Sebelius praised the committee’s work as historic and said it was “based on science and existing literature.’’
“We are reviewing the report closely and will release the department’s recommendations … very soon,’’ she said.
Although generally expected, the committee’s decision to put the full range of Food and Drug Administration-approved contraceptives and sterilization procedures on its proposed list ignited immediate controversy.
Jeanne Monahan, director of the Center for Human Dignity at the socially conservative Family Research Council, said that many Americans may object to birth control on religious grounds. “They should not be forced to have to pay into insurance plans that violate their consciences,’’ she said. “Their conscience rights should be protected.’’

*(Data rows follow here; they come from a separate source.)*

(** Block 1 of the development network. *)
Record bootstrap_shape (s s' : DevnetState) (header : bytes) (txs : list TransactionV1) (ops : list ProtocolOperationV1)
    (epoch : Z) (parent root tx_root state_root target : bytes32) (payload : bytes) (b : BlockState) : Prop := {
  bs_blocks : ds_blocks s' = ds_blocks s ++ [b];
  bs_tip : ds_tip_hash s' = bk_block_hash b;
  bs_stores : stores b header txs ops;
  bs_hash : bk_block_hash b = hex_encode (block_hash header);
  bs_target : bk_target b = hex_encode target;
  bs_header : header = bootstrap_header_core epoch parent tx_root state_root target ++ replicate 64 Byte.x00;
  bs_txs : txs = [bootstrap_coinbase epoch parent root];
  bs_ops : ops = [{| po_op_type := OP_BOOTSTRAP_COMMITMENT; po_op_version := 1; po_payload := payload |}];
  bs_root : protocol_operations_root ops = Ok root;
  bs_tx_root : merkle_root (map TransactionV1_leaf txs) = Some tx_root;
  bs_lengths : is_u64 epoch /\ is32 parent /\ is32 state_root /\ is32 target;
}.

Lemma bootstrap_built s s' fixture header txs ops :
  build_devnet_bootstrap_transition fuel s = Ok (s', fixture, header, txs, ops) ->
  exists epoch parent root tx_root state_root target payload b,
    bootstrap_shape s s' header txs ops epoch parent root tx_root state_root target payload b.
Proof.
  unfold build_devnet_bootstrap_transition. intros H. pass_checks H.
  apply Ok_inj in H. apply pair_inj in H as [[[[<- _]%pair_inj <-]%pair_inj <-]%pair_inj <-].
  do 8 eexists. split.
  - fields. reflexivity.
  - fields. reflexivity.
  - unfold stores. cbn [bk_header bk_transactions bk_protocol_operations]. split_and!; reflexivity.
  - cbn [bk_block_hash]. reflexivity.
  - cbn [bk_target]. reflexivity.
  - reflexivity.
  - reflexivity.
  - reflexivity.
  - match goal with E : map_err FromProtocol (protocol_operations_root ?l) = Ok _ |- _ =>
      destruct (protocol_operations_root l) as [r|]; [|discriminate E]; apply Ok_inj in E as <- end. reflexivity.
  - match goal with E : ok_or _ (merkle_root ?l) = Ok _ |- _ =>
      transitivity (merkle_root l); [reflexivity|]; destruct (merkle_root l) as [r|]; [|discriminate E];
      apply Ok_inj in E as <-; reflexivity end.
  - match goal with E : create_fixture _ _ = Ok _ |- _ => apply fixture_epoch_u64 in E end.
    match goal with E : decode32 _ = Ok _ |- _ => apply decode32_length in E end.
    match goal with E : compute_state_root _ _ _ _ _ _ _ _ = Ok _ |- _ => apply compute_state_root_length in E end.
    match goal with E : map_err FromConsensus ?r = Ok _ |- _ =>
      destruct r eqn:Er; [|discriminate E]; apply Ok_inj in E as <-; apply derive_target_length in Er end.
    done.
Qed.

(** The core of its header is read back. *)
Lemma bootstrap_header_read epoch parent tx_root state_root target sig :
  is_u64 epoch -> is32 parent -> is32 tx_root -> is32 state_root -> is32 target ->
  let h := read_header_core (take 208 (bootstrap_header_core epoch parent tx_root state_root target ++ sig)) in
  bh_tx_root h = tx_root /\ bh_target h = target.
Proof.
  intros He Hp Ht Hs Hg. cbv zeta.
  pose (h := {| bh_version := 1; bh_network_id := DEVNET_NETWORK_ID; bh_epoch := epoch; bh_parent := parent;
                bh_tx_root := tx_root; bh_state_root := state_root; bh_target := target; bh_license_id := ZERO32;
                bh_ticket := 0; bh_proof := ZERO32 |}).
  assert (header_wf h) as Hw by (refine (conj _ (conj _ (conj He (conj Hp (conj Ht (conj Hs (conj Hg (conj _ (conj _ _)))))))));
    done).
  change (bootstrap_header_core epoch parent tx_root state_root target) with (header_core h).
  rewrite take_app_exact by (by rewrite header_core_length). by rewrite read_header_core_core.
Qed.

Lemma bootstrap_facts s s' fixture header txs txs' ops ops' :
  build_devnet_bootstrap_transition fuel s = Ok (s', fixture, header, txs', ops') ->
  map TransactionV1_encode_full txs = map TransactionV1_encode_full txs' ->
  map ProtocolOperationV1_encode ops = map ProtocolOperationV1_encode ops' ->
  payload_wf header txs ops -> Z.of_nat (length (payload_bytes header txs ops)) <= MAX_P2P_PAYLOAD ->
  exists b, ds_blocks s' = ds_blocks s ++ [b] /\ ds_tip_hash s' = bk_block_hash b /\ block_facts b header txs ops.
Proof.
  intros (epoch & parent & root & tx_root & state_root & target & payload & b & [])%bootstrap_built Ht Ho Hwf Hsz.
  pose proof Hwf as (Hl & _ & Htw & _ & How & _). destruct bs_lengths0 as (He & Hp & Hs & Hg).
  assert (txs = txs') as ->.
  { apply (encodings_inj TransactionV1_encode_full tx_wf); [exact tx_encode_inj|done| |done]. rewrite bs_txs0.
    constructor; [|done]. apply bootstrap_coinbase_wf; [done..|]. by eapply operations_root_length. }
  assert (ops = ops') as ->.
  { apply (encodings_inj ProtocolOperationV1_encode operation_wf); [exact operation_encode_inj|done| |done]. rewrite bs_ops0 in *.
    constructor; [|done]. destruct ops as [|op [|]]; try done. cbn [map] in Ho. injection Ho as Ho.
    destruct (operation_payload_bound op header txs' [op] ltac:(by left)) as [_ H2].
    destruct (operation_payload_bound {| po_op_type := OP_BOOTSTRAP_COMMITMENT; po_op_version := 1; po_payload := payload |}
      header txs' [_] ltac:(by left)) as [H1 _]. cbn [po_payload] in H1. rewrite <- Ho in H1.
    unfold operation_wf. cbn [po_op_type po_op_version po_payload]. change MAX_P2P_PAYLOAD with 1048576 in Hsz.
    split; [done|]. split; [done|lia]. }
  exists b. split; [done|]. split; [done|].
  destruct (bootstrap_header_read epoch parent tx_root state_root target (replicate 64 Byte.x00) He Hp
              (tx_root_length _ _ bs_tx_root0) Hs Hg) as [H1 H2].
  rewrite <- bs_header0 in H1, H2. split; [done..| |].
  - by rewrite H2.
  - split; [by rewrite H1|]. rewrite bs_txs0. by eexists _, _.
Qed.

(** Every block that a node accepted. *)
Lemma accepted_facts s header txs ops s' hash payload :
  Z.of_nat (length payload) <= MAX_P2P_PAYLOAD -> decode_block_payload payload = Ok (header, txs, ops) ->
  validate_and_apply_block fuel s header txs ops = Ok (s', hash) ->
  exists b, ds_blocks s' = ds_blocks s ++ [b] /\ hash = bk_block_hash b /\ block_facts b header txs ops.
Proof.
  intros Hl Hd H. apply decode_payload_iff in Hd as [Hwf ->]. destruct (is_bootstrap_block s ops) eqn:Eb.
  - unfold validate_and_apply_block in H. destruct (runtime_for_state s) as [runtime|]; [|done].
    destruct (_ && _); [done|]. cbv zeta in H. rewrite Eb in H. unfold validate_and_apply_devnet_block1 in H.
    destruct (build_devnet_bootstrap_transition _ _) as [[[[[n f] hd] t] o]|] eqn:E; [|done].
    destruct (negb _) eqn:E1; [done|]. destruct (negb (bool_decide (map TransactionV1_encode_full _ = _))) eqn:E2; [done|].
    destruct (negb _) eqn:E3 in H; [done|]. bool_to_prop. apply Ok_inj, pair_inj in H as [<- <-].
    apply bool_decide_eq_true in E2, E3. subst hd. by eapply bootstrap_facts.
  - destruct (accepted_stored _ _ _ _ _ _ _ H) as (b & Hb & Hst). exists b. split; [done|].
    unfold validate_and_apply_block in H. rewrite Eb in H. destruct (runtime_for_state s) as [runtime|]; [|done].
    destruct (_ && _); [done|]. cbv zeta in H. destruct (check_position _ _); [|done].
    destruct (enter_epoch _ _) as [next|] eqn:En; [|done]. destruct (mining_license _ _ _) as [license|]; [|done].
    destruct (prevalidate_block_operations _ _ _); [|done]. destruct (check_work _ _ _ _ _ _); [|done].
    destruct (check_body_root _ _ _) as [weight|] eqn:Ew; [|done]. destruct (apply_body _ _ _ _ _ _ _) as [n|] eqn:E; [|done].
    apply Ok_inj, pair_inj in H as [<- <-]. apply apply_body_ok in E as (e & post & Hba & -> & Hh & Ht & Ho & _).
    destruct (commit_fields e post) as (_ & _ & F3 & _ & _ & _ & _ & F8 & _).
    assert (b = block_record e) as ->.
    { pose proof Hba as Hb2. apply ba_post, post_operations_frame, ops_frame_chain in Hb2 as (_ & _ & Hb2 & _). fields.
      pose proof (sc_blocks _ _ (enter_epoch_same _ _ _ En)). rewrite F8 in Hb.
      apply app_inj_tail in Hb as [_ <-]. done. }
    pose proof (ba_fields _ _ _ _ _ _ _ _ Hba) as Hf. split; [by rewrite F3|]. split; try done.
    + unfold block_record. cbn [bk_block_hash]. by rewrite Hh.
    + unfold block_record. cbn [bk_target]. by rewrite Hf.
    + by eapply mined_commitment.
Qed.

Lemma block_hash_inj_or header header' :
  block_hash header = block_hash header' -> header = header' \/ collides [header_message header] [header_message header'].
Proof. intros [H|]%sha256_domain_inj_or; [left|by right]. cbn [concat] in H. by rewrite !app_nil_r in H. Qed.

(** The hash determines the block. *)
Lemma facts_bind b b' header header' txs txs' ops ops' :
  block_facts b header txs ops -> block_facts b' header' txs' ops' -> bk_block_hash b = bk_block_hash b' ->
  (header = header' /\ txs = txs' /\ ops = ops') \/
  collides (block_messages header txs ops) (block_messages header' txs' ops').
Proof.
  intros [] [] H. rewrite bf_hash0, bf_hash1 in H.
  apply hex_encode_inj, block_hash_inj_or in H as [<-|Hc]; [|right; unfold block_messages; more_messages Hc].
  destruct bf_wf0 as (_ & _ & T0 & _ & O0 & _), bf_wf1 as (_ & _ & T1 & _ & O1 & _).
  destruct (commitment_binds header txs ops txs' ops') as [[<- <-]|]; [done..|by left|by right].
Qed.

(** The blocks of a node. *)
Definition known_block (b : BlockState) : Prop := exists header txs ops, block_facts b header txs ops.

Lemma run_blocks g s : genesis_state g -> rtc (node_step fuel) g s -> Forall known_block (ds_blocks s).
Proof.
  intros Hg Hrun. assert (Forall known_block (ds_blocks g)) as H by (by rewrite (gs_blocks g Hg)). clear Hg.
  induction Hrun as [|s t u Hst _ IH]; [done|]. apply IH.
  destruct Hst as [payload header txs ops s s' hash Hl Hd Hv _|through s s' Ha|x s].
  - destruct (accepted_facts _ _ _ _ _ _ _ Hl Hd Hv) as (b & -> & _ & Hb). apply Forall_app. split; [done|].
    constructor; [by exists header, txs, ops|done].
  - by rewrite (sc_blocks _ _ (proj1 (advance_empty_epochs_same _ _ _ Ha))).
  - done.
Qed.

(** C5: the hash of a block commits to the whole block.  Two blocks that came
    from peers in payloads and were accepted, by one node or by two and in
    whatever states, and have the same hash, are the same header, the same
    transactions with their witnesses and the same protocol operations, and came
    in the same bytes, unless a message hashed for the first block (its header,
    an encoding of a transaction or operation, a leaf or node of one of its two
    trees) collides with a different one hashed for the second: the header
    commits to the transactions and the coinbase to the operations, so there is
    no second body under an accepted header. *)
Theorem accepted_block_unique s1 s2 s1' s2' hash1 hash2 payload1 payload2 header1 header2 txs1 txs2 ops1 ops2 :
  Z.of_nat (length payload1) <= MAX_P2P_PAYLOAD -> Z.of_nat (length payload2) <= MAX_P2P_PAYLOAD ->
  decode_block_payload payload1 = Ok (header1, txs1, ops1) ->
  decode_block_payload payload2 = Ok (header2, txs2, ops2) ->
  validate_and_apply_block fuel s1 header1 txs1 ops1 = Ok (s1', hash1) ->
  validate_and_apply_block fuel s2 header2 txs2 ops2 = Ok (s2', hash2) ->
  hash1 = hash2 ->
  (header1 = header2 /\ txs1 = txs2 /\ ops1 = ops2 /\ payload1 = payload2) \/
  collides (block_messages header1 txs1 ops1) (block_messages header2 txs2 ops2).
Proof.
  intros L1 L2 D1 D2 V1 V2 Hh.
  destruct (accepted_facts _ _ _ _ _ _ _ L1 D1 V1) as (b1 & _ & -> & F1).
  destruct (accepted_facts _ _ _ _ _ _ _ L2 D2 V2) as (b2 & _ & -> & F2).
  destruct (facts_bind _ _ _ _ _ _ _ _ F1 F2 Hh) as [(<- & <- & <-)|]; [left|by right].
  apply decode_payload_iff in D1 as [_ ->], D2 as [_ ->]. done.
Qed.
End body.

Just as troubling, Monahan said, was inclusion of emergency contraceptives such as the so-called morning-after pill sold as Plan B and the more recently approved drug sold as Ella. Both work primarily by inhibiting ovaries from producing eggs. But abortion opponents argue that there is evidence the drugs can also prevent a fertilized egg from implanting in the womb, which they consider equivalent to abortion.
Adam Sonfield - a public policy specialist at the Guttmacher Institute, a nonprofit research center - countered that the scientific basis for such arguments is highly questionable and that, in any case, the medical field defines pregnancy as beginning with the implantation, not the fertilization, of an egg.
“They are purposely trying to confuse the American public about what contraception is and to try to tar it as abortion because … in truth, they are not just antiabortion; they are anticontraception,’’ he said. “And they know the American public overwhelmingly supports contraception.’’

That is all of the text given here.